Sami Yazbek, chief of the Lebanese Red Cross in Tyre, claims that even his clearly marked white-and-orange ambulances have been attacked by Israeli missile fire, which blow up the road yards in front of their vehicles. The unrelenting pressure to bring aid to the stranded villagers is beginning to take a psychological toll on his team of 50 volunteers. Distraught civilians in outlying villages constantly call in for help, Yazbek says, but often there is nothing the Red Cross can do. “We hear them pleading on the phone and we can’t help but cry. It’s very stressful for the guys,” he says.

Compared to the rest of south Lebanon, Tyre has been a place of relative safety. It suffered only one air strike, which struck a 12-story apartment building, pancaking the top three floors and killing over 20 people, some of whose bodies remain trapped and unreachable in the debris.

But few residents of Tyre are taking any chances. They are heeding the Israeli military warnings, which were relayed via the Voice of the South radio station, once run by Israel’s Lebanese militia allies in the 1980s and 1990s before it went off the air in 2000; Israel appears to have resurrected the station specifically for the current military campaign. The Israelis also are using more unorthodox methods of conveying their warning — SMS text messages and recorded voice messages to local officials. Hassan Dbouk, who works with Tyre’s municipality, says he received an early morning phone call on his landline and heard a voice say “This is the Israeli Army. We are about to increase our military operations in south Lebanon and you are advised to leave immediately to north of the Litani.” “I’m staying,” Dbouk says.

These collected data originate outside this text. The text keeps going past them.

(** ** The contract *)

(** [writes m e]: [m] appends exactly [e]; [reads g e a]: from an input that
    starts with [e], [g] returns [a] and leaves what follows [e]. *)
Definition writes (m : Writer unit) (e : bytes) : Prop := forall out, m out = (out ++ e, Success tt).
Definition reads {A} (g : Reader A) (e : bytes) (a : A) : Prop :=
  forall rest, g (e ++ rest) = (rest, Success a).

Lemma writes_bind m k e1 e2 : writes m e1 -> writes k e2 -> writes (m ;! k) (e1 ++ e2).
Proof. intros H1 H2 out. unfold bind. rewrite H1, H2. by rewrite app_assoc. Qed.

Lemma writes_guard e b m w : b = true -> writes m w -> writes (guard e b ;! m) w.
Proof. by intros -> H. Qed.

Lemma writes_bytes xs : writes (putBytes xs) xs.
Proof. done. Qed.

Lemma writes_ret : writes (ret tt) [].
Proof. intros out. by rewrite app_nil_r. Qed.

Lemma reads_bind {A B} (g : Reader A) (k : A -> Reader B) e1 e2 a b :
  reads g e1 a -> reads (k a) e2 b -> reads (bind g k) (e1 ++ e2) b.
Proof. intros H1 H2 rest. unfold bind. by rewrite <- app_assoc, H1, H2. Qed.

Lemma reads_map {A B} (g : Reader A) (f : A -> B) e a :
  reads g e a -> reads (let! x := g in ret (f x)) e (f a).
Proof. intros H rest. unfold bind. by rewrite H. Qed.

Lemma reads_ret {A} (a : A) : reads (ret a) [] a.
Proof. done. Qed.

Lemma reads_guard {A} e b (g : Reader A) w a : b = true -> reads g w a -> reads (guard e b ;! g) w a.
Proof. by intros -> H. Qed.

Lemma reads_byte b : reads getByte [b] (b2z b).
Proof. done. Qed.

Lemma reads_bytes xs : reads (getBytes (zlen xs)) xs xs.
Proof.
  intros rest. unfold getBytes. rewrite zlen_app. pose proof (zlen_nonneg rest). pose proof (zlen_nonneg xs).
  replace (zlen xs <=? zlen xs + zlen rest)%Z with true by lia.
  replace (zlen xs <? 0)%Z with false by lia. simpl. unfold zlen. rewrite Nat2Z.id.
  by rewrite drop_app_length, take_app_length.
Qed.

(** A writer and a reader that agree on a value. *)
Definition roundtrip {A} (put : A -> Writer unit) (get : Reader A) (a : A) : Prop :=
  exists e, writes (put a) e /\ reads get e a.

Lemma roundtrip_intro {A} (put : A -> Writer unit) get a e :
  writes (put a) e -> reads get e a -> roundtrip put get a.
Proof. by exists e. Qed.

(** ** Bytes *)

Lemma b2z_land_255 b : Z.land (b2z b) 255 = ub b.
Proof.
  apply Z.eqb_eq. revert b. refine (byte_forall (fun b => Z.land (b2z b) 255 =? ub b)%Z _).
  by vm_compute.
Qed.

Lemma putUByte_reads x : (0 <= x <= 255)%Z -> roundtrip putUByte getUByte x.
Proof.
  intros Hx. apply (roundtrip_intro _ _ _ [z2b (toByte x)]).
  - apply writes_guard; [lia|]. apply writes_bytes.
  - unfold getUByte. replace x with (Z.land (b2z (z2b (toByte x))) 255) at 2;
      [by apply (reads_map getByte (fun b => Z.land b 255))|].
    rewrite b2z_land_255, ub_z2b. unfold toByte, wrap.
    change (2 ^ (8 - 1))%Z with 128%Z. change (2 ^ 8)%Z with 256%Z. lia.
Qed.

(** ** Unsigned variable-length integers *)

(** The encoding of an unsigned number: groups of seven bits. *)
Fixpoint venc (fuel : nat) (v : Z) : bytes :=
  match fuel with
  | O => []
  | S fuel' => if (v <? 128)%Z then [z2b v] else z2b (v mod 128 + 128) :: venc fuel' (v / 128)
  end.

Lemma land_127 z : Z.land z 127 = (z mod 128)%Z.
Proof. change 127%Z with (Z.ones 7). by rewrite Z.land_ones. Qed.

Lemma lor_128 z : (0 <= z < 128)%Z -> Z.lor z 128 = (z + 128)%Z.
Proof.
  intros Hz. assert (Z.land z 128 = 0)%Z as E.
  { apply Z.bits_inj'. intros n Hn. rewrite Z.land_spec, Z.bits_0. change 128%Z with (2 ^ 7)%Z.
    rewrite Z.pow2_bits_eqb by lia. destruct (Z.eqb_spec 7 n) as [<-|]; [|apply andb_false_r].
    rewrite andb_true_r. destruct (Z.eq_dec z 0%Z) as [->|]; [apply Z.bits_0|].
    apply Z.bits_above_log2; [lia|]. apply Z.log2_lt_pow2; lia. }
  pose proof (Z.add_lor_land z 128). lia.
Qed.

Lemma lor_disjoint r w s : (0 <= s)%Z -> (0 <= r < 2 ^ s)%Z ->
  Z.lor r (Z.shiftl w s) = (r + w * 2 ^ s)%Z.
Proof.
  intros Hs Hr. assert (Z.land r (Z.shiftl w s) = 0)%Z as E.
  { apply Z.bits_inj'. intros n Hn. rewrite Z.land_spec, Z.bits_0.
    destruct (Z.lt_ge_cases n s); [by rewrite Z.shiftl_spec_low, andb_false_r|].
    destruct (Z.eq_dec r 0%Z) as [->|]; [by rewrite Z.bits_0|].
    rewrite (Z.bits_above_log2 r); [done|lia|]. apply Z.log2_lt_pow2; [lia|].
    apply (Z.lt_le_trans _ (2 ^ s)); [lia|]. apply Z.pow_le_mono_r; lia. }
  pose proof (Z.add_lor_land r (Z.shiftl w s)). rewrite Z.shiftl_mul_pow2 in * by lia. lia.
Qed.

Lemma toLong_small z : (- 2 ^ 63 <= z < 2 ^ 63)%Z -> toLong z = z.
Proof.
  unfold toLong, wrap. intros H. change (64 - 1)%Z with 63%Z.
  change (2 ^ 63)%Z with 9223372036854775808%Z in *. change (2 ^ 64)%Z with 18446744073709551616%Z.
  rewrite Z.mod_small by lia. lia.
Qed.

Lemma toInt_mod128 z : (toInt z mod 128 = z mod 128)%Z.
Proof.
  unfold toInt, wrap. change (2 ^ (32 - 1))%Z with 2147483648%Z. change (2 ^ 32)%Z with 4294967296%Z. lia.
Qed.

Lemma land_lnot_127 v : (Z.land v (Z.lnot 127) =? 0)%Z = ((0 <=? v) && (v <? 128))%Z.
Proof.
  rewrite <- Z.ldiff_land. change 127%Z with (Z.ones 7) at 1. rewrite Z.ldiff_ones_r by lia.
  rewrite Z.shiftl_mul_pow2, Z.shiftr_div_pow2 by lia. change (2 ^ 7)%Z with 128%Z. lia.
Qed.

Lemma putULong_loop_venc fuel : forall pos value,
  (- 2 ^ 63 <= value < 2 ^ 63)%Z -> (pos <= 9)%nat -> (10 - pos <= fuel)%nat ->
  (value mod 2 ^ 64 < 2 ^ (7 * (10 - Z.of_nat pos)))%Z ->
  putULong_loop fuel pos value = Success (venc fuel (value mod 2 ^ 64)).
Proof.
  induction fuel as [|fuel IH]; intros pos value Hv Hpos Hf Hu; [lia|].
  cbn [putULong_loop venc]. replace (Nat.ltb pos 10) with true by (symmetry; apply Nat.ltb_lt; lia).
  rewrite land_lnot_127. set (u := (value mod 2 ^ 64)%Z) in *.
  assert (u = value \/ (u = value + 2 ^ 64 /\ value < 0))%Z as Eu by (unfold u; lia).
  assert (0 <= u < 2 ^ 64)%Z as Hur by (unfold u; lia).
  change (2 ^ 63)%Z with 9223372036854775808%Z in *. change (2 ^ 64)%Z with 18446744073709551616%Z in *.
  destruct (Z.ltb_spec u 128) as [Hs|Hl].
  - replace ((0 <=? value) && (value <? 128))%Z with true by lia.
    assert (u = value)%Z as -> by lia. done.
  - replace ((0 <=? value) && (value <? 128))%Z with false by lia.
    assert (pos <> 9)%nat by (intros ->; simpl in Hu; lia).
    assert (ushr 64 value 7 = u / 128)%Z as ->.
    { unfold ushr. change (2 ^ 64)%Z with 18446744073709551616%Z. fold u.
      rewrite Z.shiftr_div_pow2 by lia. change (2 ^ 7)%Z with 128%Z. apply toLong_small.
      change (2 ^ 63)%Z with 9223372036854775808%Z. lia. }
    assert ((u / 128) mod 18446744073709551616 = u / 128)%Z as Em by (apply Z.mod_small; lia).
    rewrite IH; [|lia|lia|lia|].
    + simpl. rewrite Em. do 3 f_equal.
      rewrite land_127, toInt_mod128, lor_128 by lia. lia.
    + rewrite Em. replace (7 * (10 - Z.of_nat pos))%Z with (7 * (10 - Z.of_nat (S pos)) + 7)%Z in Hu by lia.
      rewrite Z.pow_add_r in Hu by lia. change (2 ^ 7)%Z with 128%Z in Hu.
      apply Z.div_lt_upper_bound; lia.
Qed.

Lemma b2z_group v : (0 <= v < 128)%Z ->
  Z.land (b2z (z2b v)) 127 = v /\ Z.land (b2z (z2b v)) 128 = 0%Z /\
  Z.land (b2z (z2b (v + 128))) 127 = v /\ (Z.land (b2z (z2b (v + 128))) 128 =? 0)%Z = false.
Proof.
  intros Hv.
  assert (forallb (fun v => (Z.land (b2z (z2b v)) 127 =? v)%Z && (Z.land (b2z (z2b v)) 128 =? 0)%Z &&
    (Z.land (b2z (z2b (v + 128))) 127 =? v)%Z && negb (Z.land (b2z (z2b (v + 128))) 128 =? 0)%Z)
    (seqZ 0 128) = true) as H by (by vm_compute).
  rewrite forallb_forall in H. specialize (H v). rewrite !andb_true_iff, !Z.eqb_eq, negb_true_iff in H.
  destruct H as [[[? ?] ?] ?]; [|done]. apply list_elem_of_In, elem_of_seqZ. lia.
Qed.

(** The last group may reach the sign bit. *)
Lemma lor_last_group r v s : (0 <= s <= 63)%Z -> (0 <= r < 2 ^ s)%Z -> (0 <= v < 2 ^ (64 - s))%Z ->
  Z.lor r (toLong (Z.shiftl v s)) = toLong (r + v * 2 ^ s).
Proof.
  intros Hs Hr Hv. set (h := (2 ^ (63 - s))%Z).
  assert (h * 2 ^ s = 2 ^ 63)%Z as Eh by (unfold h; rewrite <- Z.pow_add_r by lia; f_equal; lia).
  assert (2 ^ (64 - s) = 2 * h)%Z as E2.
  { unfold h. rewrite <- Z.pow_succ_r by lia. f_equal. lia. }
  assert (0 < 2 ^ s)%Z by (apply Z.pow_pos_nonneg; lia).
  destruct (Z.lt_ge_cases v h) as [Hlt|Hge].
  - assert ((v + 1) * 2 ^ s <= 2 ^ 63)%Z by (rewrite <- Eh; apply Z.mul_le_mono_nonneg_r; lia).
    rewrite !toLong_small; [apply lor_disjoint; lia|lia|rewrite Z.shiftl_mul_pow2 by lia; lia].
  - assert (toLong (Z.shiftl v s) = Z.shiftl (v - 2 * h) s) as ->.
    { rewrite !Z.shiftl_mul_pow2 by lia. unfold toLong, wrap. change (64 - 1)%Z with 63%Z.
      replace ((v - 2 * h) * 2 ^ s)%Z with (v * 2 ^ s - 2 ^ 64)%Z by (change (2 ^ 64)%Z with (2 * 2 ^ 63)%Z; lia).
      assert (v * 2 ^ s < 2 * 2 ^ 63)%Z by nia. assert (2 ^ 63 <= v * 2 ^ s)%Z by nia.
      change (2 ^ 63)%Z with 9223372036854775808%Z in *. change (2 ^ 64)%Z with 18446744073709551616%Z. lia. }
    rewrite lor_disjoint by lia.
    assert ((v + 1) * 2 ^ s <= 2 * 2 ^ 63)%Z by (rewrite <- Eh; nia).
    assert (2 ^ 63 <= v * 2 ^ s)%Z by nia.
    replace ((v - 2 * h) * 2 ^ s)%Z with (v * 2 ^ s - 2 * 2 ^ 63)%Z by lia.
    unfold toLong, wrap. change (64 - 1)%Z with 63%Z.
    change (2 ^ 63)%Z with 9223372036854775808%Z in *. change (2 ^ 64)%Z with 18446744073709551616%Z. lia.
Qed.

Lemma getULong_loop_venc k : forall fuel result shift v rest,
  (0 <= shift <= 63)%Z -> (0 <= result < 2 ^ shift)%Z -> (0 <= v)%Z ->
  (v < 2 ^ (64 - shift))%Z -> (v < 128 ^ Z.of_nat k)%Z -> (k <= fuel)%nat -> (0 < k)%nat ->
  (shift mod 7 = 0)%Z ->
  getULong_loop fuel result shift (venc k v ++ rest) =
    (rest, Success (toLong (result + v * 2 ^ shift))).
Proof.
  induction k as [|k IH]; intros fuel result shift v rest Hsh Hr Hv Hv64 Hvk Hf Hk Hm7; [lia|].
  destruct fuel as [|fuel]; [lia|]. cbn [getULong_loop venc].
  replace (shift <? 64)%Z with true by lia.
  destruct (Z.ltb_spec v 128) as [Hlt|Hge].
  - cbn. unfold bind. simpl. destruct (b2z_group v) as (E1 & E2 & _); [lia|]. rewrite E1, E2. simpl.
    unfold ret. by rewrite lor_last_group by lia.
  - cbn. unfold bind. simpl. destruct (b2z_group (v mod 128)) as (_ & _ & E1 & E2); [lia|].
    rewrite E1, E2.
    assert (shift <= 56)%Z as Hs56.
    { destruct (Z.le_gt_cases shift 56); [done|].
      assert (2 ^ (64 - shift) <= 2 ^ 7)%Z by (apply Z.pow_le_mono_r; lia).
      change (2 ^ 7)%Z with 128%Z in *. lia. }
    assert (0 < 2 ^ shift)%Z by (apply Z.pow_pos_nonneg; lia).
    assert (2 ^ (shift + 7) = 128 * 2 ^ shift)%Z as E7 by (rewrite Z.pow_add_r by lia; lia).
    assert (2 ^ (64 - shift) = 128 * 2 ^ (64 - (shift + 7)))%Z as E64.
    { replace (64 - shift)%Z with (7 + (64 - (shift + 7)))%Z by lia. by rewrite Z.pow_add_r by lia. }
    assert (128 ^ Z.of_nat (S k) = 128 * 128 ^ Z.of_nat k)%Z as Ek.
    { rewrite Nat2Z.inj_succ, Z.pow_succ_r by lia. done. }
    rewrite lor_last_group; [|lia|lia|].
    2:{ assert (2 ^ 8 <= 2 ^ (64 - shift))%Z by (apply Z.pow_le_mono_r; lia).
        change (2 ^ 8)%Z with 256%Z in *. lia. }
    assert (2 ^ (shift + 7) <= 2 ^ 63)%Z by (apply Z.pow_le_mono_r; lia).
    assert (result + v mod 128 * 2 ^ shift < 2 ^ (shift + 7))%Z by nia.
    rewrite toLong_small by nia.
    destruct (decide (k = 0)%nat) as [->|]; [simpl in Hvk; lia|].
    rewrite IH; [|lia|nia|lia|lia|lia|lia|lia|lia].
    do 2 f_equal. rewrite E7. f_equal. pose proof (Z.div_mod v 128). nia.
Qed.

(** ** Round trips *)

Lemma putULong_roundtrip x : isLong x = true -> roundtrip putULong getULong x.
Proof.
  unfold isLong. intros Hx. apply (roundtrip_intro _ _ _ (venc 11 (x mod 2 ^ 64))).
  - unfold putULong. intros out. unfold bind, lift_try.
    rewrite putULong_loop_venc; [done|lia|lia|lia|]. simpl.
    change (2 ^ 64)%Z with 18446744073709551616%Z. lia.
  - intros rest. unfold getULong. rewrite getULong_loop_venc; [|lia..].
    do 2 f_equal. rewrite Z.add_0_l, Z.mul_1_r. unfold toLong, wrap.
    change (64 - 1)%Z with 63%Z. change (2 ^ 63)%Z with 9223372036854775808%Z in *.
    change (2 ^ 64)%Z with 18446744073709551616%Z. lia.
Qed.

(** *** ZigZag, at any width [w] *)

Lemma lxor_sign w z n : (0 < w)%Z -> (- 2 ^ w <= n < 2 ^ w)%Z ->
  Z.lxor z (Z.shiftr n w) = if (n <? 0)%Z then (- z - 1)%Z else z.
Proof.
  intros Hw Hn. rewrite Z.shiftr_div_pow2 by lia.
  destruct (Z.ltb_spec n 0).
  - replace (n / 2 ^ w)%Z with (-1)%Z; [rewrite Z.lxor_m1_r; unfold Z.lnot; lia|].
    apply Z.div_unique with (n + 2 ^ w)%Z; lia.
  - rewrite Z.div_small by lia. apply Z.lxor_0_r.
Qed.

Lemma land_1 n : Z.land n 1 = (n mod 2)%Z.
Proof. change 1%Z with (Z.ones 1). by rewrite Z.land_ones. Qed.

Lemma lxor_parity z n : Z.lxor z (- (n mod 2)) = if (n mod 2 =? 0)%Z then z else (- z - 1)%Z.
Proof.
  destruct (Z.eqb_spec (n mod 2) 0) as [->|]; [apply Z.lxor_0_r|].
  replace (- (n mod 2))%Z with (-1)%Z by lia. rewrite Z.lxor_m1_r. unfold Z.lnot. lia.
Qed.

(** What encoding computes: twice the number, or one less than minus twice. *)
Lemma encodeZigZagInt_eq n : isInt n = true ->
  encodeZigZagInt n = toInt (if (n <? 0)%Z then - (2 * n) - 1 else 2 * n)%Z.
Proof.
  unfold isInt, MinInt, MaxInt. change (2 ^ 31)%Z with 2147483648%Z. intros Hn. unfold encodeZigZagInt.
  rewrite lxor_sign by (change (2 ^ 31)%Z with 2147483648%Z; lia).
  rewrite Z.shiftl_mul_pow2 by lia. change (2 ^ 1)%Z with 2%Z. unfold toInt, wrap.
  change (2 ^ (32 - 1))%Z with 2147483648%Z. change (2 ^ 32)%Z with 4294967296%Z.
  destruct (Z.ltb_spec n 0); lia.
Qed.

He is the exception. Hundreds of cars, with fluttering white sheets tied to the roof and crammed with people, took the northbound coastal route toward the Litani river, a perilous journey given the bomb-cratered condition of the road and the possibility of Israeli air strikes. By the weekend more than 75% of this 100,000-strong town were estimated to have fled.

Even the Christian quarter at the tip of Tyre’s promontory that juts into the dark blue Mediterranean has emptied. The small stone Maronite and Catholic churches have closed. Families lugged heavy suitcases along the quarter’s narrow alleyways to their cars, arguing about what to take and leave. Those elderly residents who refuse to leave sat on their doorsteps sipping tiny cups of coffee and glumly watching their neighbors flee. For them, and anyone else who chooses to stay, the future looks especially grim; even if they can escape the attacks, they face the prospect of being cut off from the rest of the country, with gradually dwindling supplies of food, bottled drinking water, medicines and fuel.

That mood of despair is shared by Tyre’s local government, which has found itself confronting a catastrophe that dwarfs its meager capabilities. A crowd of anxious people throng the reception area of the municipality’s offices, begging for food hand-outs and bottled water. “There’s nothing for them. We have no supplies,” says Hassan Al-Husseini, the mayor, bitterly.

Other officials blame the Lebanese government, asking why Caritas, a Christian charity, managed to dispatch five trucks of food from Beirut to Tyre in the previous week, while the government has sent nothing.

The sense of abandonment is compounded by the evacuation from Tyre port over the last few days of foreign nationals, tourists trapped in the town by the war or families of UNIFIL staffers. “If there were any signs of hope, then the foreigners would not have left,” says Louai Chaaban bleakly.

Back at the hospital, the bodies wrapped in blankets and plastic sheets and bound tight with tape are lowered from a refrigerated truck into the carpenter Salem’s pine coffins. Some of the bagged bodies are pathetically small — hospital officials say that over half of them are children. Other coffins are filled with several shopping bags, all that remains of some of the victims. The bodies had been stored in a makeshift morgue — a refrigerated meat transport truck brought from Tripoli in northern Lebanon at the outset of the war in anticipation of many fatalities. But the corpses are rotting and the local population began to complain. More ominously, hospital officials say they may need the space for what might come next.